Copy the records below verbatim, from the first line through the line containing "b ∧ t1 = t2.", inclusive, and output nothing else.

[Source data — start]

(* ===== verification/NsmigrateProps.v ===== *)
(** * Properties of the namespace migration

    A run applies exactly the renaming of the manifest or leaves the database
    as it was, whatever fails; a plan the checks accept is carried out; the
    undo plan restores the database. *)
From stdpp Require Import gmap strings list sorting.
From Stdlib Require Import ZArith Lia Ascii.
From S2P Require Import Prelude GoBase Json Types Scope Rfc3339 Sqlite Delivery Ledger SqliteReads Migrate MigrateSpec Manifest ManifestProps Nsmigrate NsmigrateSpec.

(** ** Runs and faults *)

Lemma runs_unique {A} (m : Db A) t a t1 b t2 : runs m t a t1 → runs m t b t2 → a = b ∧ t1 = t2.
Proof. intros H1 H2. destruct (H1 O) as [n1 E1], (H2 O) as [n2 E2]. rewrite E1 in E2. by injection E2 as -> -> ->. Qed.

(** Whatever fails, the result is a bad one or that of the run without faults. *)
Definition honest {A} (bad : A → Prop) (m : Db A) : Prop := ∀ f w,
  match m f w with
  | (Ok a, w') => bad a ∨ runs m w.2 a w'.2
  | (Err _, _) => False
  end.

Lemma honest_ret {A} (bad : A → Prop) a : honest bad (mret a).
Proof. intros f w. right. apply runs_ret. Qed.

Lemma honest_bind {A B} (bad : A → Prop) (bad' : B → Prop) m (g : A → Db B) :
  honest bad m → (∀ a, honest bad' (g a)) → (∀ a f w, bad a → match g a f w with (Ok b, _) => bad' b | _ => False end) →
  honest bad' (m ≫= g).
Proof.
  intros Hm Hg Hbad f w. rewrite bind_run. specialize (Hm f w). destruct (m f w) as [[a|] w1]; [|done].
  specialize (Hg a f w1). specialize (Hbad a f w1). destruct (g a f w1) as [[b|] w2]; [|done].
  destruct Hm as [Ha|Ha]; [left; by apply Hbad|]. destruct Hg as [Hb|Hb]; [by left|right]. by eapply runs_bind.
Qed.

(** As above, when a bad result is returned at once. *)
Lemma honest_bind_ret {A B} (bad : A → Prop) (bad' : B → Prop) m (g : A → Db B) :
  honest bad m → (∀ a, honest bad' (g a)) → (∀ a, bad a → ∃ b, g a = mret b ∧ bad' b) → honest bad' (m ≫= g).
Proof.
  intros Hm Hg Hbad. eapply honest_bind; [done..|]. intros a f w (b & -> & Hb)%Hbad. done.
Qed.

Definition is_error {A B} (r : result A B) : Prop := match r with Err _ => True | Ok _ => False end.

Lemma honest_call {A} (stmt : Tables → result DBError (A * Tables)) : honest is_error (try (call stmt)).
Proof.
  intros f w. unfold try, call. destruct (f w.1) as [[]|]; [by left..|].
  destruct (stmt w.2) as [[a t]|e] eqn:Hs; [right|by left]. intros n. exists (S n). cbn. by rewrite Hs.
Qed.

Definition cut_short {A B C} (r : result A (B * option C)) : Prop :=
  match r with Ok (_, None) => False | _ => True end.

Lemma honest_rows {A} (select : Tables → list A) : honest cut_short (try (read_rows select)).
Proof.
  intros f w. unfold try, read_rows. destruct (f w.1) as [[]|]; [by left..|]. right. intros n. by exists (S n).
Qed.

Lemma honest_inspect_queries l : ∀ i, honest is_error (inspect_queries l i).
Proof.
  induction l as [|[s select] l IH]; intros i; [apply honest_ret|].
  cbn [inspect_queries]. eapply honest_bind_ret; [apply honest_rows| |].
  - intros [[rows [e|]]|e]; [apply honest_ret|apply IH|apply honest_ret].
  - intros [[rows [e|]]|e] Hbad; [by eexists|done|by eexists].
Qed.

Lemma honest_inspect mf : honest is_error (inspect mf).
Proof.
  eapply honest_bind_ret; [apply honest_inspect_queries| |].
  - intros [i|e]; [|apply honest_ret]. eapply honest_bind_ret; [apply honest_rows|intros ?; apply honest_ret|].
    intros [[l [e|]]|e] Hbad; [|done|by eexists]. eexists. split; [done|]. by destruct (inspect_participants mf l i).
  - intros [i|e] Hbad; [done|by eexists].
Qed.

Definition is_some {A} (o : option A) : Prop := match o with Some _ => True | None => False end.

Lemma honest_until_error {A} (body : A → Db (option string)) l :
  (∀ a, honest is_some (body a)) → honest is_some (until_error body l).
Proof.
  intros Hb. induction l as [|a l IH]; [apply honest_ret|]. cbn [until_error].
  eapply honest_bind_ret; [apply Hb|intros [e|]; [apply honest_ret|done]|]. intros [e|] He; [by eexists|done].
Qed.

Lemma honest_applyPlan Error l i : honest is_some (applyPlan Error l i).
Proof.
  unfold applyPlan. eapply honest_bind_ret; [| |intros [e|] He; [by eexists|done]].
  - apply honest_until_error. intros m. unfold apply_mapping. destruct (active m); [|apply honest_ret].
    apply honest_until_error. intros u. eapply honest_bind_ret; [apply honest_call|intros ?; apply honest_ret|].
    intros [n|e] He; [done|by eexists].
  - intros [e|]; [apply honest_ret|]. apply honest_until_error. intros c. unfold apply_conversation.
    destruct (cp_changed c); [|apply honest_ret]. eapply honest_bind_ret; [apply honest_call|intros ?; apply honest_ret|].
    intros [n|e] He; [done|by eexists].
Qed.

[Source data — finish]

Your response
(* ===== verification/NsmigrateProps.v ===== *)
(** * Properties of the namespace migration

    A run applies exactly the renaming of the manifest or leaves the database
    as it was, whatever fails; a plan the checks accept is carried out; the
    undo plan restores the database. *)
From stdpp Require Import gmap strings list sorting.
From Stdlib Require Import ZArith Lia Ascii.
From S2P Require Import Prelude GoBase Json Types Scope Rfc3339 Sqlite Delivery Ledger SqliteReads Migrate MigrateSpec Manifest ManifestProps Nsmigrate NsmigrateSpec.

(** ** Runs and faults *)

Lemma runs_unique {A} (m : Db A) t a t1 b t2 : runs m t a t1 → runs m t b t2 → a = b ∧ t1 = t2.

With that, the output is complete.